I honestly began this without thinking about how it might end. But how can it end really? I’ll tell you how- it ends with me with my glasses on my face- that’s the only way this ends- I mean, I started counting- I’m a goddamn disciplinarian now.
Upon hearing “one” he furiously hits his belly button with my glasses, “Whaaann beeeboe!”
I hold back a proud smile and feign furrowed eyebrows.
“Whan nosssseeee,” he points to his nose.
“Twooooooooo,” I draw out.
But really, I only have one more digit to count and then he finds me out- I should have counted to five- he’ll comply though, right? I mean, I‘M COUNTING- that’s real. Kids know that’s real. But what do I do if he doesn’t let them go? I can’t grab them out of his hand- he’s holding on too tight- He knows! He knows I got nothing!
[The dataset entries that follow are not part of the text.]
Lemma rules_rewrite r root u rules w to e w' :
  rules_loop r root u rules w = (Ret (false, to, e), w') -> to = "" \/ exists t, to = root +:+ t.
Proof.
  revert w. induction rules as [|rule rules IH]; intros w; cbn [rules_loop]; [by intros [= <- _ _]; left|].
  destruct (MatchAndExpandPlaceholders rule u) as [t|]; [|apply IH].
  destruct (Status rule =? 200); [intros [= <- _ _]; right; by exists t|].
  destruct (_ || _); [intros E; by inv_bind E|]. destruct (_ && _); [intros E; by inv_bind E|apply IH].
Qed.

Lemma redirects_path r p w rp q w' :
  serveRedirectsIfPresent r p w = (Ret (Some (Some (rp, q))), w') -> under_root p q.
Proof.
  unfold serveRedirectsIfPresent. intros E. inv_bind E. destruct x as [rf|]; [|done]. inv_bind E.
  destruct x as [rules|]; [|by inv_bind E]. inv_bind E. destruct x as [[[] to] [e|]]; try (by inv_bind E); [done|].
  destruct (decide (to <> "")) as [Hto|]; [|done]. inv_bind E.
  destruct x as [rp'|]; [|by inv_bind E]. injection E as _ <- _.
  match goal with Hh : handleRedirectsFileRules _ _ _ _ = _ |- _ => revert Hh end. unfold handleRedirectsFileRules.
  destruct (_ <? _)%nat; [|by intros [= E' _]]. intros [->|[t ->]]%rules_rewrite; [done|]. by exists t.
Qed.

Lemma resolution_path r f p w rp q w' :
  handlePathResolution r f p w = (Ret (Some (rp, q)), w') -> q = p \/ under_root p q.
Proof.
  unfold handlePathResolution. intros E. inv_bind E. destruct x as [rp'|err]; [injection E as _ <- _; by left|].
  assert (Hl : forall w, (served ← serveLegacy404IfPresent r p;
    (if (served : bool) then mret None else webError ("ipfs resolve -r " +:+ debugStr p) (Some err) 400;; mret None : M (option (Resolved * string)))) w
    <> (Ret (Some (rp, q)), w')).
  { intros w1 E'. inv_bind E'. destruct x; [done|]. by inv_bind E'. }
  destruct err; cbv zeta in E; (by inv_bind E) ||
    (destruct (isUnixfsResponseFormat f); [|by inv_bind E]; destruct (hasOriginIsolation r); [|by apply Hl in E];
     inv_bind E; destruct x as [[x|]|]; [injection E as -> ->; right; by eapply redirects_path|done|by apply Hl in E]).
Qed.
End Paths.

Section KeepAll.
Context `{HostEnv, GwEnv} (P : W -> Prop) (tagok : string -> Prop) (cacheok : Prop).
Context (F : frame P tagok cacheok) (r : HTTPRequest) (c : GatewayConfig).
Context (Ht : forall e, tagok e) (Hu : keeps P (addUserHeaders c)).
Context (Hp : forall q, q = URL_Path r \/ under_root (URL_Path r) q -> path_cacheok cacheok q).

Lemma keeps_resolution f : keeps P (handlePathResolution r f (URL_Path r)).
Proof.
  unfold handlePathResolution. keep; eauto using keeps_legacy404 with gw.
  all: apply (keeps_redirects _ _ _ F); intros q k Hq _; apply (keeps_serve4xx _ _ _ F);
    [done|exact (proj1 (Hp q (or_intror Hq)))].
Qed.

Lemma keeps_resolved f ps :
  keeps P (p ← handlePathResolution r f (URL_Path r);
    match p with
    | None => skip
    | Some (rp, q) => if notModified r (rp_cid rp) then WriteHeader 304 else serveResolved c r f ps rp q
    end).
Proof.
  intros w Hw. unfold mbind, M_bind. pose proof (keeps_resolution f w Hw) as Hk.
  destruct (handlePathResolution r f (URL_Path r) w) as [[[[rp q]|]|e] w1] eqn:E; try done.
  destruct (notModified r (rp_cid rp)); [by apply (fr_WriteHeader _ _ _ F)|].
  apply (keeps_serveResolved _ _ _ F); auto. apply Hp. by eapply resolution_path.
Qed.

Lemma keeps_getOrHead : keeps P (getOrHeadHandler c r).
Proof.
  unfold getOrHeadHandler.
  repeat (apply keeps_resolved || keep_step;
          try solve [eauto using keeps_protocol, keeps_superfluous, keeps_onlyIfCached with gw]).
Qed.

Context (Hl : forall n, keeps P (log_write n)).

Lemma keeps_or_fail {A} (m : M (A + gerr)) msg k (f : A -> M unit) :
  keeps P m -> (forall a, keeps P (f a)) -> keeps P (or_fail m msg k f).
Proof. intros. unfold or_fail. keep; eauto with gw. Qed.

Ltac keep_write :=
  repeat lazymatch goal with
  | |- keeps _ (or_fail _ _ _ _) => apply keeps_or_fail; [|intros ?]
  | |- keeps _ (log_write _) => apply Hl
  | |- keeps _ (addUserHeaders _) => apply Hu
  | |- keeps _ (http_Redirect _ _ _) => apply (keeps_http_Redirect _ _ _ F)
  | |- keeps _ (http_Error _ _) => apply (keeps_http_Error _ _ _ F)
  | |- keeps _ (webError _ _ _) => apply (keeps_webError _ _ _ F)
  | |- keeps _ (internalWebError _) => apply (keeps_internalWebError _ _ _ F)
  | |- keeps _ (lift _) => apply keeps_lift
  | _ => keep_step
  end.

Lemma keeps_put_link root p f : keeps P (put_link c r root p f).
Proof.
  unfold put_link. destruct (path_Split p) as [d n].
  keep_write.
Qed.

Lemma keeps_writing : keeps P (postHandler c r) /\ keeps P (putHandler c r) /\ keeps P (deleteHandler c r).
Proof.
  split_and!; [unfold postHandler|unfold putHandler|unfold deleteHandler];
    keep_write; apply keeps_put_link.
Qed.
End KeepAll.

(** ** Predicates with a frame *)

Section Frames.
Context `{GwEnv}.

(** A condition on one header, both as set and as sent. *)
Definition header_is (K : string) (V : option (list string) -> Prop) (w : W) : Prop := V (hdr w !! K) /\ V (sent w !! K).

Lemma header_is_WriteHeader K V c : keeps (header_is K V) (WriteHeader c).
Proof. intros w [H1 H2]. unfold WriteHeader. destruct (status w) eqn:E; by split. Qed.

Lemma send_hdr d w : hdr (send d w).2 = hdr w /\ sent (send d w).2 = sent w /\ status (send d w).2 = status w
  /\ writes (send d w).2 = writes w.
Proof. unfold send. destruct (negb _); [done|]. by destruct (write_fails w) as [|[] fs]. Qed.

Lemma header_is_Write K V d : keeps (header_is K V) (Write d).
Proof.
  intros w [H1 H2]. unfold Write, header_is. set (w' := match status w with None => _ | Some _ => _ end).
  assert (Hw : V (hdr w' !! K) /\ V (sent w' !! K)) by (unfold w'; by destruct (status w)).
  destruct (send_hdr d w') as (E1 & E2 & _). destruct (send d w') as [e w2]. simpl in *. by rewrite E1, E2.
Qed.

Lemma header_is_set K V k v : (k = K -> V (Some [v])) -> keeps (header_is K V) (Set_ k v).
Proof.
  intros Hv w [H1 H2]. split; [|done]. unfold Set_, with_hdr. cbn. destruct (decide (k = K)) as [->|].
  - rewrite lookup_insert_eq. auto.
  - by rewrite lookup_insert_ne.
Qed.

Lemma header_is_del K V k : V None -> keeps (header_is K V) (Del k).
Proof.
  intros Hv w [H1 H2]. split; [|done]. unfold Del, with_hdr. cbn. destruct (decide (k = K)) as [->|].
  - by rewrite lookup_delete_eq.
  - by rewrite lookup_delete_ne.
Qed.

Lemma header_is_user K V c : Headers c !! K = None -> keeps (header_is K V) (addUserHeaders c).
Proof. intros Hc w [H1 H2]. split; [|done]. unfold addUserHeaders, with_hdr. cbn. by rewrite lookup_union_r. Qed.

Lemma header_frame K V (tagok : string -> Prop) (cacheok : Prop) :
  K = "Etag" \/ K = "Cache-Control" -> V None ->
  (K = "Etag" -> forall e, tagok e -> V (Some [e])) -> (K = "Cache-Control" -> cacheok -> forall v, V (Some [v])) ->
  frame (header_is K V) tagok cacheok.
Proof.
  intros HK HN He Hc. split.
  - by intros w s ms [H1 H2].
  - intros k v H1 H2. apply header_is_set. intros ->. by destruct HK.
  - intros k v H1 H2 w [Hh Hs]. split; [|done]. unfold Add_, with_hdr. cbn. rewrite lookup_insert_ne; [done|].
    intros ->. by destruct HK.
  - intros e Ht. apply header_is_set. intros <-. by apply He.
  - intros v Hk. apply header_is_set. intros <-. by apply Hc.
  - intros k _. by apply header_is_del.
  - intros c. apply header_is_WriteHeader.
  - intros d. apply header_is_Write.
Qed.

(** Nothing was added to the node. *)
Definition no_writes (w : W) : Prop := writes w = [].

Lemma no_writes_frame : frame no_writes (fun _ => True) True.
Proof.
  split; unfold keeps, no_writes; try done.
  - intros c w Hw. unfold WriteHeader. by destruct (status w).
  - intros d w Hw. unfold Write. set (w' := match status w with None => _ | Some _ => _ end).
    assert (E : writes w' = []) by (unfold w'; by destruct (status w)).
    destruct (send_hdr d w') as (_ & _ & _ & E4). destruct (send d w') as [e w2]. simpl in *. by rewrite E4.
Qed.
End Frames.

Section Theorems.
Context `{HostEnv, GwEnv}.

(** What holds at the end of the handler holds of the response. *)
Lemma keeps_ServeHTTP P tagok cacheok (F : frame P tagok cacheok) c r w :
  keeps P (dispatch c r) -> P w -> P (ServeHTTP c r w).
Proof.
  intros Hd Hw. unfold ServeHTTP. specialize (Hd w Hw). destruct (status _); [done|]. by apply (fr_WriteHeader _ _ _ F).
Qed.

Lemma under_ipns p q : HasPrefix p "/ipns/" = true -> q = p \/ under_root p q -> HasPrefix q "/ipns/" = true.
Proof.
  intros Hp [->|[to ->]]; [done|]. apply prefix_iff in Hp as [t ->].
  change ("/ipns/" +:+ t) with (String slash ("ipns" +:+ String slash t)).
  change (split_on "/" (String slash ("ipns" +:+ String slash t))) with ("" :: "ipns" :: split_on "/" t).
  destruct (split_on "/" t) as [|x l] eqn:E; [by apply split_on_nonempty in E|]. cbn [take]. rewrite take_0.
  apply prefix_iff. exists (x +:+ to).
  change (join_with "/" [""; "ipns"; x]) with ("/ipns/" +:+ x). apply string_app_assoc.
Qed.

(** C4: whatever the node answers, no response to a request under [/ipns/] (by
    path, by host name or rewritten by a rule of a [_redirects] file) is marked
    immutable for caches, unless the operator configured that header. *)
Theorem mutable_never_immutable (c : GatewayConfig) (r : HTTPRequest) (w : W) :
  HasPrefix (URL_Path r) "/ipns/" = true -> Headers c !! "Cache-Control" = None ->
  hdr w !! "Cache-Control" = None -> sent w !! "Cache-Control" = None ->
  sent (ServeHTTP c r w) !! "Cache-Control" <> Some [immutableCacheControl].
Proof.
  intros Hr Hc H1 H2. set (V := fun x => x <> Some [immutableCacheControl]).
  assert (F : frame (header_is "Cache-Control" V) (fun _ => True) False) by (apply header_frame; auto; done).
  apply (keeps_ServeHTTP _ _ _ F c r w); [|by split; [rewrite H1|rewrite H2]].
  assert (Hu : keeps (header_is "Cache-Control" V) (addUserHeaders c)) by by apply header_is_user.
  assert (Hl : forall n, keeps (header_is "Cache-Control" V) (log_write n)) by by intros n w' [].
  destruct (keeps_writing _ _ _ F r c Hu Hl) as (K1 & K2 & K3).
  assert (K4 : keeps (header_is "Cache-Control" V) (getOrHeadHandler c r)).
  { apply (keeps_getOrHead _ _ _ F); [done|done|]. intros q Hq%(under_ipns _ _ Hr).
    split; intros E; rewrite Mutable_ipns in E; auto using ipath_Join_ipns; done. }
  unfold dispatch, optionsHandler. keep; eauto with gw.
Qed.

(** a gateway that is not writable never adds data to the node, whatever the
    method, the request and the answers of the API. *)
Theorem readonly_never_writes (c : GatewayConfig) (r : HTTPRequest) (w : W) :
  Writable c = false -> writes w = [] -> writes (ServeHTTP c r w) = [].
Proof.
  intros Hc Hw. pose proof no_writes_frame as F. apply (keeps_ServeHTTP _ _ _ F c r w); [|done].
  assert (K4 : keeps no_writes (getOrHeadHandler c r)).
  { apply (keeps_getOrHead _ _ _ F); [done|by intros w'|]. by intros. }
  assert (K5 : keeps no_writes (addUserHeaders c)) by by intros w'.
  unfold dispatch, optionsHandler. rewrite Hc. cbn [andb negb]. keep; eauto with gw.
Qed.

(** a request that a gateway that is not writable does not serve is answered
    with 405 and the list of methods. *)
Theorem readonly_method_refused (c : GatewayConfig) (r : HTTPRequest) (s : St) (fails : list bool) :
  Writable c = false -> Method r ∉ ["GET"; "HEAD"; "OPTIONS"] ->
  let w := ServeHTTP c r (fresh s ∅ fails) in
  status w = Some 405 /\ sent w !! "Allow" = Some ["GET"; "HEAD"; "OPTIONS"].
Proof.
  intros Hc Hm. unfold ServeHTTP, dispatch. rewrite Hc. cbn [andb negb].
  rewrite bool_decide_eq_false_2 by set_solver.
  assert (String.eqb (Method r) "OPTIONS" = false) as -> by (apply String.eqb_neq; set_solver).
  cbn. unfold send. cbn. by destruct fails as [|[] fails].
Qed.
End Theorems.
“Tuueee feeeet! Whaan, tuuuee… tuuee feet!”
All those books I’ve read over the last couple years on child rearing and disciplining- none of them prepared me for this moment- sure, follow though on your directives they said- set boundaries- let your child use his whole brain or some shit like that- what they don’t tell you is how to take your glasses out of your toddler’s hands when he’s holding them hostage! This kid is not showing any signs of budging- in fact- he’s just smiling at me like he knows something I don’t- like he’s got me right where he wants me.
So this is how you’re gonna play it, huh Arlo…
We size each other up with our eyes and I give him a moment to decide our fates.
“Heeeeeeeeee-Yaaaaaaaaa!” I resort to my secret karate man move left only for rare situations like these. Palms up, both my hands sink into either side of his neck. It’s his most ticklish spot- he has no defense for this move- in fact, he loses all motor skills and his chin rolls clamp down on my hands and he throws my glasses. He has no choice but to giggle uncontrollably until I relent, which I do after a few moments of listening to his contagious toddler laughter.
He recovers. I pick up my glasses and look at them. Other than looking like they’ve just been slimed, they survive another attack.
“Good god kid, we’ve gotta wash your hands!”
He pops up and scampers down the hallway to grab his hand washing chair.
I clean my glasses on my shirt and listen to our dining room chair being dragged across the kitchen to the sink, while he sings out the new family motto, “Wash haaands! Wash haands!”